Task brief
Nothing but the lines from the top of the following entries through the line with "let t := configure_try c level self in" should be printed, exactly as they are.

Raw data
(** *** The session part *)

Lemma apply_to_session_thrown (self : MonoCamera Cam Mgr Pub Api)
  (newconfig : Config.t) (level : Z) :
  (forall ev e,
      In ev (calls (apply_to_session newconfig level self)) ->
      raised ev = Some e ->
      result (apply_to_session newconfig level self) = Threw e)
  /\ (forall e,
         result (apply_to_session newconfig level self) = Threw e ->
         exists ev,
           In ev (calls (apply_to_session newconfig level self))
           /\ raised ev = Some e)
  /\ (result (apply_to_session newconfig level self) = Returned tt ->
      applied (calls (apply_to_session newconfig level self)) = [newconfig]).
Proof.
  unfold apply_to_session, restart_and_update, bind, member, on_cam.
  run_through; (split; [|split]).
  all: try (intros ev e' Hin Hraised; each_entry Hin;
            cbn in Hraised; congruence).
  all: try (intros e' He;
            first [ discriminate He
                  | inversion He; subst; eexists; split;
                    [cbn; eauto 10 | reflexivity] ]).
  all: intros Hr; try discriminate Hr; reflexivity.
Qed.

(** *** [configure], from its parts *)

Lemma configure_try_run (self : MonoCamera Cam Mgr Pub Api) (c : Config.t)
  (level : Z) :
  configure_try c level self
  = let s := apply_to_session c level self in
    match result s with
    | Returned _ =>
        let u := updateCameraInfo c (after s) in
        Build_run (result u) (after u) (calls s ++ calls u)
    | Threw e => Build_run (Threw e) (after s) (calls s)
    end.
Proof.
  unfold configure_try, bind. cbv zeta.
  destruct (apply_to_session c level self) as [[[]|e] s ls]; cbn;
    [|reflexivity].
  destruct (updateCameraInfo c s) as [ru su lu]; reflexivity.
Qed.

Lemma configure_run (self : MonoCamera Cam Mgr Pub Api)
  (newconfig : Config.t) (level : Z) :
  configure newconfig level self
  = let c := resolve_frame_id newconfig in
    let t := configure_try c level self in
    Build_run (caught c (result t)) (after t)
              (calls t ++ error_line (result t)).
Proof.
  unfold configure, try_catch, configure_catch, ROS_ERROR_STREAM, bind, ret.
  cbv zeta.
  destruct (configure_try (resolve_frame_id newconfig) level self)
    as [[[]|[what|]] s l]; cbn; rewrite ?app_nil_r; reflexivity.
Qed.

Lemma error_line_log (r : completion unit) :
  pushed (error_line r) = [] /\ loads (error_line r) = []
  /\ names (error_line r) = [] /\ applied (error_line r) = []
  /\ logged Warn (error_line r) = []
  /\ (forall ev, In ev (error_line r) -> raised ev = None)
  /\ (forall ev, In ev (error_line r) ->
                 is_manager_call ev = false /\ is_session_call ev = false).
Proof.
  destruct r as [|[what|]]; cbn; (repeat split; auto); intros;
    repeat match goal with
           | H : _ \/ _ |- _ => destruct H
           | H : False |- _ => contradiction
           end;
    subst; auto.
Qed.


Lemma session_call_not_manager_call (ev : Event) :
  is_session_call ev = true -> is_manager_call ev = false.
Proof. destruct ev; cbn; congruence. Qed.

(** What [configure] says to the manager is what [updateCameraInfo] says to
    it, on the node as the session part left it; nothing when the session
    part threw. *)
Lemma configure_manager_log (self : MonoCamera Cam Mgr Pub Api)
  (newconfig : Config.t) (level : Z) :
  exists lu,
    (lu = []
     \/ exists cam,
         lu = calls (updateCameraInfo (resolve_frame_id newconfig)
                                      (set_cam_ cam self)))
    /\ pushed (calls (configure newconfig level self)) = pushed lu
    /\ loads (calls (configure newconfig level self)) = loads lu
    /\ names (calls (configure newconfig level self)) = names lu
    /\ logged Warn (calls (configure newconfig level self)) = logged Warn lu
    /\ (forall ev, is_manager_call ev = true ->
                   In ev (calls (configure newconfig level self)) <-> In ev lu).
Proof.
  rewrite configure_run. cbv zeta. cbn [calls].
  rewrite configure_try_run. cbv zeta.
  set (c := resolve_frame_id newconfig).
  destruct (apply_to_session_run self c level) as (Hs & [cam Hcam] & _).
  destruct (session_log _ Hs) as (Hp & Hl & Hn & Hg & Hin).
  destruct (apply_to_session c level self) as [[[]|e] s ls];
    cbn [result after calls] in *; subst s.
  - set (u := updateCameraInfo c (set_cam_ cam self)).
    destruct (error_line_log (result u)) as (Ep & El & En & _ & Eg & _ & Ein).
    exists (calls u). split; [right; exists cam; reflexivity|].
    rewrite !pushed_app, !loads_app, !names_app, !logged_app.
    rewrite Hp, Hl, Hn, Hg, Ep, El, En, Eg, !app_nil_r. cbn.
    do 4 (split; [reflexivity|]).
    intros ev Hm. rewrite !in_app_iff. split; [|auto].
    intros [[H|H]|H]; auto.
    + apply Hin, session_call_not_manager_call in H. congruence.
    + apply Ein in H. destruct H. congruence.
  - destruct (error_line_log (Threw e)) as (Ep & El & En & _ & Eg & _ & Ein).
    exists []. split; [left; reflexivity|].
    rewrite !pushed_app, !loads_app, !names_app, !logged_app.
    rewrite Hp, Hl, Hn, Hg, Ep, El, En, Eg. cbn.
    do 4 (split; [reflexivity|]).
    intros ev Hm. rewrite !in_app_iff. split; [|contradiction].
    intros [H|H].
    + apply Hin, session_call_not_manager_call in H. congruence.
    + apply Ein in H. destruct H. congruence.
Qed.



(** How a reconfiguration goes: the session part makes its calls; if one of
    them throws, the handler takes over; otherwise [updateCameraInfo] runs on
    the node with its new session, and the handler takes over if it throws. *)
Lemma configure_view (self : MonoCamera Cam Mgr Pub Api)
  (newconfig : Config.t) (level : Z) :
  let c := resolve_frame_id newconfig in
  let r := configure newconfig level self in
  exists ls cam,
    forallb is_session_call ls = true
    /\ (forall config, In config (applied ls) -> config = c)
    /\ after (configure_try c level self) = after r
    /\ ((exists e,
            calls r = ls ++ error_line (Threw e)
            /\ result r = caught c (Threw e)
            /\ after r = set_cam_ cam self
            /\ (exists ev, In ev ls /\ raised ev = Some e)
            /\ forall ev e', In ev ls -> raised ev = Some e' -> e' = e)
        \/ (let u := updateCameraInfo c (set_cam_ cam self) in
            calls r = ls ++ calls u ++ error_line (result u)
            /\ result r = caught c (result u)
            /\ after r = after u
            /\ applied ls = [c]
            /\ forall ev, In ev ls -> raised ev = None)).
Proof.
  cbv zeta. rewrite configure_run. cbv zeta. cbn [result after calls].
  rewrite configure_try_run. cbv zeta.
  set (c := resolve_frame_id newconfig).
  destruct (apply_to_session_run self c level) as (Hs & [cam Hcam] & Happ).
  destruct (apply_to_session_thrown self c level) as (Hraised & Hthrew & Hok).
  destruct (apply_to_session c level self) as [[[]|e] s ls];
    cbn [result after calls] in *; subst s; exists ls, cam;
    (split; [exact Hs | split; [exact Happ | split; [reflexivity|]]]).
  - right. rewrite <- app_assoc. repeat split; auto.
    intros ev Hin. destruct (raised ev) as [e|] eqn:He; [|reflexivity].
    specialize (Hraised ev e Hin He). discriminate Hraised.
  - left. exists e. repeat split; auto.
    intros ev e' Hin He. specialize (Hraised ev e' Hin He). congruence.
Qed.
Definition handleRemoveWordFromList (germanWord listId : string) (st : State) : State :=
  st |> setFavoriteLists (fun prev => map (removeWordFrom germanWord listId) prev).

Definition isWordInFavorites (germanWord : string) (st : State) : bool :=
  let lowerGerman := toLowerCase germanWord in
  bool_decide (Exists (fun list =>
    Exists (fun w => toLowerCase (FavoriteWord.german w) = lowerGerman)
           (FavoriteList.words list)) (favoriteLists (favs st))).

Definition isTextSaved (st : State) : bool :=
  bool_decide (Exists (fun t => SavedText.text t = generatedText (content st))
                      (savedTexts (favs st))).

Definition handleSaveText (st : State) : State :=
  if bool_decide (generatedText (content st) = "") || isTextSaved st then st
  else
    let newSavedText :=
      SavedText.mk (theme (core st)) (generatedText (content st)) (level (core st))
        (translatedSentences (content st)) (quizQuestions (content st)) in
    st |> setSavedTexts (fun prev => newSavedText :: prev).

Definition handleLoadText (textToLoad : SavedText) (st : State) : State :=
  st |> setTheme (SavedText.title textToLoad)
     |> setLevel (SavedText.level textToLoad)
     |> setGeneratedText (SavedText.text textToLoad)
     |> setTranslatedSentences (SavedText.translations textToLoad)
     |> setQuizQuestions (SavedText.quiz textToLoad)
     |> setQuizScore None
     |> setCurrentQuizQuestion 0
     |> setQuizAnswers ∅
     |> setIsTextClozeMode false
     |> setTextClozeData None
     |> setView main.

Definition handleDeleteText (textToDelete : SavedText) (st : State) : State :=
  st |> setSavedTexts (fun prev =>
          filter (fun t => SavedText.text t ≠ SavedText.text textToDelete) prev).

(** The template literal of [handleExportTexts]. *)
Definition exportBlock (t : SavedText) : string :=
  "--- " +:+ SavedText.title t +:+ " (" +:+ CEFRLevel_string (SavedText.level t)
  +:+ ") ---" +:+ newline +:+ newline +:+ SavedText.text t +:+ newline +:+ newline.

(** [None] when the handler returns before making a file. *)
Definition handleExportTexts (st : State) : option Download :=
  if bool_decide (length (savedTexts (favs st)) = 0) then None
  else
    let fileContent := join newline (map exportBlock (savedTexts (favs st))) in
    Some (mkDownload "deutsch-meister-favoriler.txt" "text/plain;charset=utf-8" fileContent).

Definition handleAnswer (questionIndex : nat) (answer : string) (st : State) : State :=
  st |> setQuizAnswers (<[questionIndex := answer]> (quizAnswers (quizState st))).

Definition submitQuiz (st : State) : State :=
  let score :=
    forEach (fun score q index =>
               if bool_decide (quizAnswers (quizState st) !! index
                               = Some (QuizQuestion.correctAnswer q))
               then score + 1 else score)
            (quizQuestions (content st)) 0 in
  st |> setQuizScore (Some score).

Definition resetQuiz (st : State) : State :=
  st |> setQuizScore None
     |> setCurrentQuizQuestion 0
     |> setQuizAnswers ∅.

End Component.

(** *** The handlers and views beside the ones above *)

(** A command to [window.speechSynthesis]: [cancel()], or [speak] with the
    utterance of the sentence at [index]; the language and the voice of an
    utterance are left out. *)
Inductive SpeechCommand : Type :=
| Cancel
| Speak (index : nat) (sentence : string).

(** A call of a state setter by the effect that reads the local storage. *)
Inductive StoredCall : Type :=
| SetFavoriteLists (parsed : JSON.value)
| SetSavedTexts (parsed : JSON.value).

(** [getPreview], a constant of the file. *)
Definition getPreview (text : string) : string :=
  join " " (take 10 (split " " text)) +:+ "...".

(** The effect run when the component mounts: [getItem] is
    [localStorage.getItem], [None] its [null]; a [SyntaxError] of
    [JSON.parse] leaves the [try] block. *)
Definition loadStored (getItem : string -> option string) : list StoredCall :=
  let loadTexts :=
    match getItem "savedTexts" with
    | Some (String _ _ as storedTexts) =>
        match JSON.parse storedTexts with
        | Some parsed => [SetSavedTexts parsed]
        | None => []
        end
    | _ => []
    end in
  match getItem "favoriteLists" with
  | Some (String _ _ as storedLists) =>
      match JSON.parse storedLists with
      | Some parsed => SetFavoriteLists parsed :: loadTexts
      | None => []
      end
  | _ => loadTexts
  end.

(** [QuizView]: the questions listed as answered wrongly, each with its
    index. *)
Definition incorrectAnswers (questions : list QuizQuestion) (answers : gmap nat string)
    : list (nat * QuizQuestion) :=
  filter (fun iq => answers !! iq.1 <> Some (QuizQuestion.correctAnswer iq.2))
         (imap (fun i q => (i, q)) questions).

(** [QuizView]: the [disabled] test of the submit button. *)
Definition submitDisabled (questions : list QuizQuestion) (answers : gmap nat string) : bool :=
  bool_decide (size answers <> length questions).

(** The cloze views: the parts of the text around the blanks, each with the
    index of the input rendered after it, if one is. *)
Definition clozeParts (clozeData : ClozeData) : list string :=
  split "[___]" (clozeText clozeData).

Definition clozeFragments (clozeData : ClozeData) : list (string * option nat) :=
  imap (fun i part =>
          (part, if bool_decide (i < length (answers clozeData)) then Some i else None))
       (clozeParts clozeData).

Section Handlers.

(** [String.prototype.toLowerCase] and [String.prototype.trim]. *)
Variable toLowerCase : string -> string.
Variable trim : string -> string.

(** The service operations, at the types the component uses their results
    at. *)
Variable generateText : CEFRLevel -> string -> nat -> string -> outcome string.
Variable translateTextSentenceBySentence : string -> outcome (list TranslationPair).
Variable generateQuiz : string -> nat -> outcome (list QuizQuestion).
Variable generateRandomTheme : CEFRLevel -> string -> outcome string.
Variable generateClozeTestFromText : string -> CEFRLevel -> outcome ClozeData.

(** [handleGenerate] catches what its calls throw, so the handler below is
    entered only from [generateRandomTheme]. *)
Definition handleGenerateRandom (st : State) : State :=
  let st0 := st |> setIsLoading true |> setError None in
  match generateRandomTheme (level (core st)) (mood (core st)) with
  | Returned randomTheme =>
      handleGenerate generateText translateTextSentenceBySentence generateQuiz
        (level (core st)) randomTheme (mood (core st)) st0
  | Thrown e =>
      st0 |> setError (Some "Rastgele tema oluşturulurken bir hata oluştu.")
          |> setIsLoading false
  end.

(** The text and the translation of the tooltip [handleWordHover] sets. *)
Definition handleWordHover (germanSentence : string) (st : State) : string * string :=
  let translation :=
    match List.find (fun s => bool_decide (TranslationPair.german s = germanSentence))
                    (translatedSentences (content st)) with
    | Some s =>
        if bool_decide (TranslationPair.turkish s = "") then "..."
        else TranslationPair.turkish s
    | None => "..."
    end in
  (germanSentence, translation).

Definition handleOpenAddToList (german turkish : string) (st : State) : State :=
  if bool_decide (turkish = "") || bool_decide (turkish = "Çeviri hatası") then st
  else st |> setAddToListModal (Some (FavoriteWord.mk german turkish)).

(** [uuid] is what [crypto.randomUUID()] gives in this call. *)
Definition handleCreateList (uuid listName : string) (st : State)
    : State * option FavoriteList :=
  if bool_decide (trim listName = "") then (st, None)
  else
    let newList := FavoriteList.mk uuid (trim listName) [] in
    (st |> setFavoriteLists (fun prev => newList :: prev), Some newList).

Answer to the exercise
(** *** The session part *)

Lemma apply_to_session_thrown (self : MonoCamera Cam Mgr Pub Api)
  (newconfig : Config.t) (level : Z) :
  (forall ev e,
      In ev (calls (apply_to_session newconfig level self)) ->
      raised ev = Some e ->
      result (apply_to_session newconfig level self) = Threw e)
  /\ (forall e,
         result (apply_to_session newconfig level self) = Threw e ->
         exists ev,
           In ev (calls (apply_to_session newconfig level self))
           /\ raised ev = Some e)
  /\ (result (apply_to_session newconfig level self) = Returned tt ->
      applied (calls (apply_to_session newconfig level self)) = [newconfig]).
Proof.
  unfold apply_to_session, restart_and_update, bind, member, on_cam.
  run_through; (split; [|split]).
  all: try (intros ev e' Hin Hraised; each_entry Hin;
            cbn in Hraised; congruence).
  all: try (intros e' He;
            first [ discriminate He
                  | inversion He; subst; eexists; split;
                    [cbn; eauto 10 | reflexivity] ]).
  all: intros Hr; try discriminate Hr; reflexivity.
Qed.

(** *** [configure], from its parts *)

Lemma configure_try_run (self : MonoCamera Cam Mgr Pub Api) (c : Config.t)
  (level : Z) :
  configure_try c level self
  = let s := apply_to_session c level self in
    match result s with
    | Returned _ =>
        let u := updateCameraInfo c (after s) in
        Build_run (result u) (after u) (calls s ++ calls u)
    | Threw e => Build_run (Threw e) (after s) (calls s)
    end.
Proof.
  unfold configure_try, bind. cbv zeta.
  destruct (apply_to_session c level self) as [[[]|e] s ls]; cbn;
    [|reflexivity].
  destruct (updateCameraInfo c s) as [ru su lu]; reflexivity.
Qed.

Lemma configure_run (self : MonoCamera Cam Mgr Pub Api)
  (newconfig : Config.t) (level : Z) :
  configure newconfig level self
  = let c := resolve_frame_id newconfig in
    let t := configure_try c level self in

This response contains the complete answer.